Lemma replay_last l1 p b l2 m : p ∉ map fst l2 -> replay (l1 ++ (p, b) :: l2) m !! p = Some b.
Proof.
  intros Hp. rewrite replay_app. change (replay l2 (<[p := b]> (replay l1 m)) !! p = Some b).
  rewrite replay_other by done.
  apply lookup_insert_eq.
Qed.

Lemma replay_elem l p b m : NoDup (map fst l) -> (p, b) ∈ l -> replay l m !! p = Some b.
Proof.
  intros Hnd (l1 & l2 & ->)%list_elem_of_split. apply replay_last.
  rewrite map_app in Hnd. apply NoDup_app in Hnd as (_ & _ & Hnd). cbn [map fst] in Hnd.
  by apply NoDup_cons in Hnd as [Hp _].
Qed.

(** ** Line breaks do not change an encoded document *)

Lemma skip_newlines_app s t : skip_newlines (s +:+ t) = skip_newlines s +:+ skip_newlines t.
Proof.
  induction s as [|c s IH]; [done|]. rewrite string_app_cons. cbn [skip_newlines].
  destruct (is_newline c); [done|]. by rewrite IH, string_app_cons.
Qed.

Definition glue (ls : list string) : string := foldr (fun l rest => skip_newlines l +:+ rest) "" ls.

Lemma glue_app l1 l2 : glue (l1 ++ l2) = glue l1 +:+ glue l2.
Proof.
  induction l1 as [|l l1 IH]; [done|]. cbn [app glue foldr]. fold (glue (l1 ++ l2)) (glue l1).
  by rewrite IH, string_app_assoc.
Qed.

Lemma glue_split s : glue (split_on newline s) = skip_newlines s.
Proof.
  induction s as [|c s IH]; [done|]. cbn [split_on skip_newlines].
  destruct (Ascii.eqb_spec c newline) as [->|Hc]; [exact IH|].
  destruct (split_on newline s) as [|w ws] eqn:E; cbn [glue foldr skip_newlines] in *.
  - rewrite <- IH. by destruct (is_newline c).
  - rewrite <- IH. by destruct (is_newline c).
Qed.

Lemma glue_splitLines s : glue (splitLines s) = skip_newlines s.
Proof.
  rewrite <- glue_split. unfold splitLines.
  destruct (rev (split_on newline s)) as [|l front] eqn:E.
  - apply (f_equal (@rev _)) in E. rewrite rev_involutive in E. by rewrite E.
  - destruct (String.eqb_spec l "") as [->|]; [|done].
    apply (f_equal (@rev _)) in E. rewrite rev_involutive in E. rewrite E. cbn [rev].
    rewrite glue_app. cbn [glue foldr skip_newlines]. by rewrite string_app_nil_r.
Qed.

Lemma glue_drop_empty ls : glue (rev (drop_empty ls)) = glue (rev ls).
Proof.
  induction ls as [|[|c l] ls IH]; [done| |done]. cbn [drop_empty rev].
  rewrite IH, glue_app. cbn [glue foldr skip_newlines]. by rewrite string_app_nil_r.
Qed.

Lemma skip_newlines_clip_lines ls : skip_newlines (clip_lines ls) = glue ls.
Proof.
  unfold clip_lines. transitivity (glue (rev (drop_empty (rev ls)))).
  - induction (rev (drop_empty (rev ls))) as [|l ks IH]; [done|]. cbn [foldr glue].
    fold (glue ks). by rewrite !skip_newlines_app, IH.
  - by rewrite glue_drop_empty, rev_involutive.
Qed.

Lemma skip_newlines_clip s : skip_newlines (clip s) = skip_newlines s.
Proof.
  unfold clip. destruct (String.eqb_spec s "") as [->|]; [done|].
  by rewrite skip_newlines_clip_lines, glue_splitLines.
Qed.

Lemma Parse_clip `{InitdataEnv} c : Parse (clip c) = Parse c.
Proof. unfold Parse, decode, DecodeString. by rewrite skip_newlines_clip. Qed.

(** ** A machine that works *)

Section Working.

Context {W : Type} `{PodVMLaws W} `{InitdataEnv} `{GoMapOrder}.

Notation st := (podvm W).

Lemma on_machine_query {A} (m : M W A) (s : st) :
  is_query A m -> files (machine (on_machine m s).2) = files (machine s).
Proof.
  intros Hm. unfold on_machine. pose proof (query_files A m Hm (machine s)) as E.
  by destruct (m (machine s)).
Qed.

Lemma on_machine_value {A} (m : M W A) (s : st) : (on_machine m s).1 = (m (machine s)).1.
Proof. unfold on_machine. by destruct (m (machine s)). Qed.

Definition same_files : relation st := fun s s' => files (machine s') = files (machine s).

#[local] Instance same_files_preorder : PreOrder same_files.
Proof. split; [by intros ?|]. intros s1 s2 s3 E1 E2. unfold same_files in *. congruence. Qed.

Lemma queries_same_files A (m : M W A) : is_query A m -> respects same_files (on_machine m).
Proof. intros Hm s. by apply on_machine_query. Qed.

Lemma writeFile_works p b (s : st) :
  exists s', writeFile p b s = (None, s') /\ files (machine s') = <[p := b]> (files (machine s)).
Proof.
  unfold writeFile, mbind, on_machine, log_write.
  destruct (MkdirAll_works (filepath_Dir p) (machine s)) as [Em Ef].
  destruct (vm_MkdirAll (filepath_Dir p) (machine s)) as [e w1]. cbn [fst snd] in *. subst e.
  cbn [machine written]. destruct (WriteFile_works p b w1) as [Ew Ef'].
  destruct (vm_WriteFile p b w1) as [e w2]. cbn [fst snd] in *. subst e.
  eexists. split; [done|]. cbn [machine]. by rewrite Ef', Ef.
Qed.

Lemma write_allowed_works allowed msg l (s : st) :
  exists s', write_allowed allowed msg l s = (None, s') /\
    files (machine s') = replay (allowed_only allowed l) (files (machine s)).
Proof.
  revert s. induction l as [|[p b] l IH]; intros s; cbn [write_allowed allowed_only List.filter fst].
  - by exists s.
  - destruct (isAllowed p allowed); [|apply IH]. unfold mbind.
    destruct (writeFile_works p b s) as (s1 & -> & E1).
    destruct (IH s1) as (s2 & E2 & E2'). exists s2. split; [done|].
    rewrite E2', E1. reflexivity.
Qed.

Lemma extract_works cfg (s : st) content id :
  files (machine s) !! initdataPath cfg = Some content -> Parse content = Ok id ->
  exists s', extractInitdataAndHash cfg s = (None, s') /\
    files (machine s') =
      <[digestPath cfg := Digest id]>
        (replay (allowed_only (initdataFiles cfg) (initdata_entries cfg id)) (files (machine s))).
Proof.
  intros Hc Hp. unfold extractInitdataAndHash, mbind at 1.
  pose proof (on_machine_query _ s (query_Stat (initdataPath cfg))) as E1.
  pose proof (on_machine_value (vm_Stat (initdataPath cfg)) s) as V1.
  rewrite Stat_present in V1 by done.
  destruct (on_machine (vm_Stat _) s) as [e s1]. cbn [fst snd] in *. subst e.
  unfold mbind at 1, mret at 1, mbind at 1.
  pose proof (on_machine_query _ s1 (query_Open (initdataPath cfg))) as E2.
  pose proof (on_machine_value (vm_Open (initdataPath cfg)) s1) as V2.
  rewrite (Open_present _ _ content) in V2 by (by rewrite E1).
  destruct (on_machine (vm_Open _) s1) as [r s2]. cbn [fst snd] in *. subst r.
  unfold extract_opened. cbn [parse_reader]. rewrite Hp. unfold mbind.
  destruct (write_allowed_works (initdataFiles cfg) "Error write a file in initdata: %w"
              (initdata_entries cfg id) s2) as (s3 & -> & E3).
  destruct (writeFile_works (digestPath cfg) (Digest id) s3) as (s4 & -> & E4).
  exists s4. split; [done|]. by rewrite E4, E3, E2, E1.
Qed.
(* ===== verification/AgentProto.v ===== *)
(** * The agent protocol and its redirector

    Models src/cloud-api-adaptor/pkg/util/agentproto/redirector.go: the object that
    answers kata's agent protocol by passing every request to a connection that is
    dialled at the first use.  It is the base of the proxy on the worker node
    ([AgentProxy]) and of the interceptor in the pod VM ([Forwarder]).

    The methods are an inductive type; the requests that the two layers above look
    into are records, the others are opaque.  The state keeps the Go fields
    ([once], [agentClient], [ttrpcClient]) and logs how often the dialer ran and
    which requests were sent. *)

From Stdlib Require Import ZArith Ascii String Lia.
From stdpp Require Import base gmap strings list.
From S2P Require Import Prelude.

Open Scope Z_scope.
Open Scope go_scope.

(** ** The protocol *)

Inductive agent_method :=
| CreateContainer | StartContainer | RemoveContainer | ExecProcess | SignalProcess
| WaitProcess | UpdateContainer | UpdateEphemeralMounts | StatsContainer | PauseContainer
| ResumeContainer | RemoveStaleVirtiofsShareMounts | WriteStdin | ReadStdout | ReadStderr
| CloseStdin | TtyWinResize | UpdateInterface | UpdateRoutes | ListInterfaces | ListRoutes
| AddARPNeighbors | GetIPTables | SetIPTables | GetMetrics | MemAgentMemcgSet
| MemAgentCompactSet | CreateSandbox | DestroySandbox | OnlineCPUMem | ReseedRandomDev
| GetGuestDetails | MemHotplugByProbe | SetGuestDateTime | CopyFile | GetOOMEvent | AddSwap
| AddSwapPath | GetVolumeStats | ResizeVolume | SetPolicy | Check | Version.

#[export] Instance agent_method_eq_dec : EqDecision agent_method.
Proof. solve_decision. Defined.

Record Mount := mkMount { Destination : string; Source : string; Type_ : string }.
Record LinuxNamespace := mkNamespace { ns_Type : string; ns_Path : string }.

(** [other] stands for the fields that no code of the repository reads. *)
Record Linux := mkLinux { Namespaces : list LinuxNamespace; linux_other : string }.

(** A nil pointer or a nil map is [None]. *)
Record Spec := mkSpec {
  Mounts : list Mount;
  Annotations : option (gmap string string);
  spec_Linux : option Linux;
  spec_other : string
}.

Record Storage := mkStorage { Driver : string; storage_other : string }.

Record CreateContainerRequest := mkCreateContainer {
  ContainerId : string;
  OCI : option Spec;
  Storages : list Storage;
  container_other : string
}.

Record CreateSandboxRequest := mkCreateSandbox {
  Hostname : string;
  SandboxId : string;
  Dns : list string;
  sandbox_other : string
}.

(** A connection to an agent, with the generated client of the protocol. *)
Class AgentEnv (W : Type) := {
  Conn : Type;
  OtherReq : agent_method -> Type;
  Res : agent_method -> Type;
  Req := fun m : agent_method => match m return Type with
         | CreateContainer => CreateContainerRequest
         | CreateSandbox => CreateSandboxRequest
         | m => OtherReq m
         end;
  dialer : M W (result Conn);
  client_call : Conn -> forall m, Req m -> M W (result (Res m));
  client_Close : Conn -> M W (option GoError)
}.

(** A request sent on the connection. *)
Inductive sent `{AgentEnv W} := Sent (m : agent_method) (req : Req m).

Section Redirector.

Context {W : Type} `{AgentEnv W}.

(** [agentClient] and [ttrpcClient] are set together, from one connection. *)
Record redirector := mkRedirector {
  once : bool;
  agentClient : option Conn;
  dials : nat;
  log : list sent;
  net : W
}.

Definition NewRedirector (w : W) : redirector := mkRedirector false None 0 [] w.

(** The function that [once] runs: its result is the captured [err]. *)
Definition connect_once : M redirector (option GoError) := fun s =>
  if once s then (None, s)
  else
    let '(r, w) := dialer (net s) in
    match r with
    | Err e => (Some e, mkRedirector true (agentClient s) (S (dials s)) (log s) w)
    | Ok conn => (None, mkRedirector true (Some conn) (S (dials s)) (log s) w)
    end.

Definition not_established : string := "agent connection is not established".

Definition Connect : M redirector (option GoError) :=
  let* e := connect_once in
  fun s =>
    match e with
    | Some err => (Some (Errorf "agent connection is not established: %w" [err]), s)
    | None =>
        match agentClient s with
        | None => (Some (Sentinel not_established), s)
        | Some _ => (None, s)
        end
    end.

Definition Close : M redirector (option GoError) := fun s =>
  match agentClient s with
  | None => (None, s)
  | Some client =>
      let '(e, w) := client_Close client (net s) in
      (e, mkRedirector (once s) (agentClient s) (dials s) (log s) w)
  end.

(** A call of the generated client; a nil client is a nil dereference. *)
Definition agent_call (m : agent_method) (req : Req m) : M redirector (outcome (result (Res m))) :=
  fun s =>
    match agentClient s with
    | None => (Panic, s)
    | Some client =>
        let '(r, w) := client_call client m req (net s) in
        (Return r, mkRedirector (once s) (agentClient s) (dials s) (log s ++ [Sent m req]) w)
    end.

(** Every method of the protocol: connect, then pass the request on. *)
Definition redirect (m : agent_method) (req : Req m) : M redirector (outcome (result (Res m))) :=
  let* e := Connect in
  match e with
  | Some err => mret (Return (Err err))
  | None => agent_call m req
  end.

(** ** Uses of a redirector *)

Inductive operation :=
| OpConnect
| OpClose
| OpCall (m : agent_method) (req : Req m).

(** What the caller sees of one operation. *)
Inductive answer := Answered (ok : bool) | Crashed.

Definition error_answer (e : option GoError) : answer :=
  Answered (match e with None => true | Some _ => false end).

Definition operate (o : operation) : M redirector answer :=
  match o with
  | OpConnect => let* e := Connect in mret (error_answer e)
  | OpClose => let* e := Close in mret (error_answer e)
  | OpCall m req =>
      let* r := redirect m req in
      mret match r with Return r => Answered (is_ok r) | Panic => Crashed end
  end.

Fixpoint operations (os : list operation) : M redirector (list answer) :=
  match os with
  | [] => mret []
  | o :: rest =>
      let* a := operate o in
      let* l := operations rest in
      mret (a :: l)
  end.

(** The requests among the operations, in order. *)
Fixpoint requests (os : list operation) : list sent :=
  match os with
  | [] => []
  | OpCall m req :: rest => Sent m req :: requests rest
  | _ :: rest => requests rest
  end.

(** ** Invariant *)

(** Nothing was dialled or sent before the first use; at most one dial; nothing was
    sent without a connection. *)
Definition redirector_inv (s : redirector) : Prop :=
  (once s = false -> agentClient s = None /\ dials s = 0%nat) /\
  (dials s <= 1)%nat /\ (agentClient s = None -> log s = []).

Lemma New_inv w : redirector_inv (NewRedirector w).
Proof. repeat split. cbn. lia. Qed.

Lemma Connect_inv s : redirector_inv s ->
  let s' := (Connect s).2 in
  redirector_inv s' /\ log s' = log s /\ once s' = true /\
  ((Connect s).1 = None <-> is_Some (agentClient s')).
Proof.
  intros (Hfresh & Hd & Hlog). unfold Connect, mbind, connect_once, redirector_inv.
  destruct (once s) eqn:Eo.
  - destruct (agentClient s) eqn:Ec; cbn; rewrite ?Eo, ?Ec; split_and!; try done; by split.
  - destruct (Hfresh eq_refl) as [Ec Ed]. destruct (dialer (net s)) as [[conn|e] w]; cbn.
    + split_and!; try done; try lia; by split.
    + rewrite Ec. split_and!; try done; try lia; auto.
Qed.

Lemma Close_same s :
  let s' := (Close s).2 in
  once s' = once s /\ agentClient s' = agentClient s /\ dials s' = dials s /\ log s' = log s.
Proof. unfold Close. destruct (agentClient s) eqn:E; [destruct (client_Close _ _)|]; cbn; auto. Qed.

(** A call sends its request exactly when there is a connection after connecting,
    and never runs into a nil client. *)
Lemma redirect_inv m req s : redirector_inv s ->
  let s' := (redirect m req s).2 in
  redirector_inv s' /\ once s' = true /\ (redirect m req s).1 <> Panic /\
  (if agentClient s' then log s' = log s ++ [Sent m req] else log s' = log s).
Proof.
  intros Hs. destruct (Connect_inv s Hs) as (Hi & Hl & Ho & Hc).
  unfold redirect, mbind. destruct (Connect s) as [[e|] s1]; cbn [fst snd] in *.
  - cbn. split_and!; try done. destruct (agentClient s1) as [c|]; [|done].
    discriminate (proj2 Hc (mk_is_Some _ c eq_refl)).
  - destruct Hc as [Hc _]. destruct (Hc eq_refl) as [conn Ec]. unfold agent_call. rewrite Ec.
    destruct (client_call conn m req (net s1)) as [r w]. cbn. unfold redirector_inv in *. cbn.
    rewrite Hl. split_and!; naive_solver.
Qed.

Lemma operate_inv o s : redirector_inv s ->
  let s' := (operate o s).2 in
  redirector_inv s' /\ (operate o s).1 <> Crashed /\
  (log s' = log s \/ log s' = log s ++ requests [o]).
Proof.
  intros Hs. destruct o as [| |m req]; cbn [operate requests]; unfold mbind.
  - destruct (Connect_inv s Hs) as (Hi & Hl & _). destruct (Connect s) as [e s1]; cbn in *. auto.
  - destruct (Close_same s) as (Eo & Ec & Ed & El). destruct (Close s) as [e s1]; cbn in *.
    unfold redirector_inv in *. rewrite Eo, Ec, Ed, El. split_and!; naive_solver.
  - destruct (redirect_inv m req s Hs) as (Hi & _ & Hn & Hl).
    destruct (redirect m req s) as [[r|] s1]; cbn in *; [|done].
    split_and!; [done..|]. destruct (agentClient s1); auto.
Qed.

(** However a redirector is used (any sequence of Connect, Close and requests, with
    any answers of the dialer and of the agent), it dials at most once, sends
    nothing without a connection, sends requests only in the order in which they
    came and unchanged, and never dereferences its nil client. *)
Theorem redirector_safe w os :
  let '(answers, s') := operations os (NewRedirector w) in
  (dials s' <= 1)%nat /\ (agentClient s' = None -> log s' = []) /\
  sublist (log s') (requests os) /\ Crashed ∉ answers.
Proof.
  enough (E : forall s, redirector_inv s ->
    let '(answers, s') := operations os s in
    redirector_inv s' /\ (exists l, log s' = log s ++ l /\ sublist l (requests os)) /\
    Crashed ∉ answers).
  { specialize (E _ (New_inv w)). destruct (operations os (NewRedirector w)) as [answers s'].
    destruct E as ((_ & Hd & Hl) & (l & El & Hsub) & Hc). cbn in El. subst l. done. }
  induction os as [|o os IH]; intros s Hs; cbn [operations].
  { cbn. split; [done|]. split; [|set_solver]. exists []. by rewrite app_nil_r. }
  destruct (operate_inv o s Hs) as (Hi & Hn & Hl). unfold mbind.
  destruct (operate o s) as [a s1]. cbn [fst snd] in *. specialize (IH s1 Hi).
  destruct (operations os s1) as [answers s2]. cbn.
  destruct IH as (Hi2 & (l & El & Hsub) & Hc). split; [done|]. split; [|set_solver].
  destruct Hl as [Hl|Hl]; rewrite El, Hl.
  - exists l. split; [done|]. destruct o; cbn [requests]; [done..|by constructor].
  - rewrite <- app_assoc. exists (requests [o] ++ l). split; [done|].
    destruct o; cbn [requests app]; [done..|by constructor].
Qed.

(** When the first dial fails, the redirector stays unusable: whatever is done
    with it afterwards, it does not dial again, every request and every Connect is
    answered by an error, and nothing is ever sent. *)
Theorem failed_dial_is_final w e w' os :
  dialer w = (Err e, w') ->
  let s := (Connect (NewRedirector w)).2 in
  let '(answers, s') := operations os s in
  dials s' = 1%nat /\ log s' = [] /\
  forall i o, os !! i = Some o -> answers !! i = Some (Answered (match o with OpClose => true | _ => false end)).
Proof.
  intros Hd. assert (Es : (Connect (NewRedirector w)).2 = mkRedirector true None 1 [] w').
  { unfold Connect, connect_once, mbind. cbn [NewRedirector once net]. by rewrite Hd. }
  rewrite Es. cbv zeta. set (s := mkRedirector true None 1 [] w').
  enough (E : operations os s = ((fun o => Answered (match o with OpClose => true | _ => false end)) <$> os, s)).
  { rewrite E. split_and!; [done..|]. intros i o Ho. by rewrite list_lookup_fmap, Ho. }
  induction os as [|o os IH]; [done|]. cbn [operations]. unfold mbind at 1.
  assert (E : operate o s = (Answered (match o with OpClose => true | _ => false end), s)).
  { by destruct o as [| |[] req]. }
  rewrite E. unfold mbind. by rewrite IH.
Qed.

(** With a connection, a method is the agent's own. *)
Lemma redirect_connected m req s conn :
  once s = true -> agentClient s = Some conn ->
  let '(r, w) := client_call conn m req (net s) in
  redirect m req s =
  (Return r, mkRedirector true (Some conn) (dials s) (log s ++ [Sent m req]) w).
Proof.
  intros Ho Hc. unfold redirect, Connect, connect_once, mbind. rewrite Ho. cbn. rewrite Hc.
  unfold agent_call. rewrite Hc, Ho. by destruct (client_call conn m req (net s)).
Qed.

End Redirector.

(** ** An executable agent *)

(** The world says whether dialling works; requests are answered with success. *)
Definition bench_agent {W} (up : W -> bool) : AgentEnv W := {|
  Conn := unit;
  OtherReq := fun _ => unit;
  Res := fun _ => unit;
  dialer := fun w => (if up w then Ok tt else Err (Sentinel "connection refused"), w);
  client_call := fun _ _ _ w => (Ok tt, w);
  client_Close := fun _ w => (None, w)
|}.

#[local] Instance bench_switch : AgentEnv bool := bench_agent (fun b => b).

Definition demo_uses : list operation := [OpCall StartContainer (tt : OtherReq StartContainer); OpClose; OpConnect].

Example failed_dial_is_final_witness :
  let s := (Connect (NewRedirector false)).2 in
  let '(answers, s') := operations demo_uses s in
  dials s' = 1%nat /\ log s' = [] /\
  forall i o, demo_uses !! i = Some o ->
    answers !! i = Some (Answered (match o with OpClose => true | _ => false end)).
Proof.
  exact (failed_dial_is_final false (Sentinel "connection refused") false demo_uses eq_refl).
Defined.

__Instructions for the task__.
Each line of the data that holds "base" should be copied.

__Written solution__.
    dialled at the first use.  It is the base of the proxy on the worker node
From stdpp Require Import base gmap strings list.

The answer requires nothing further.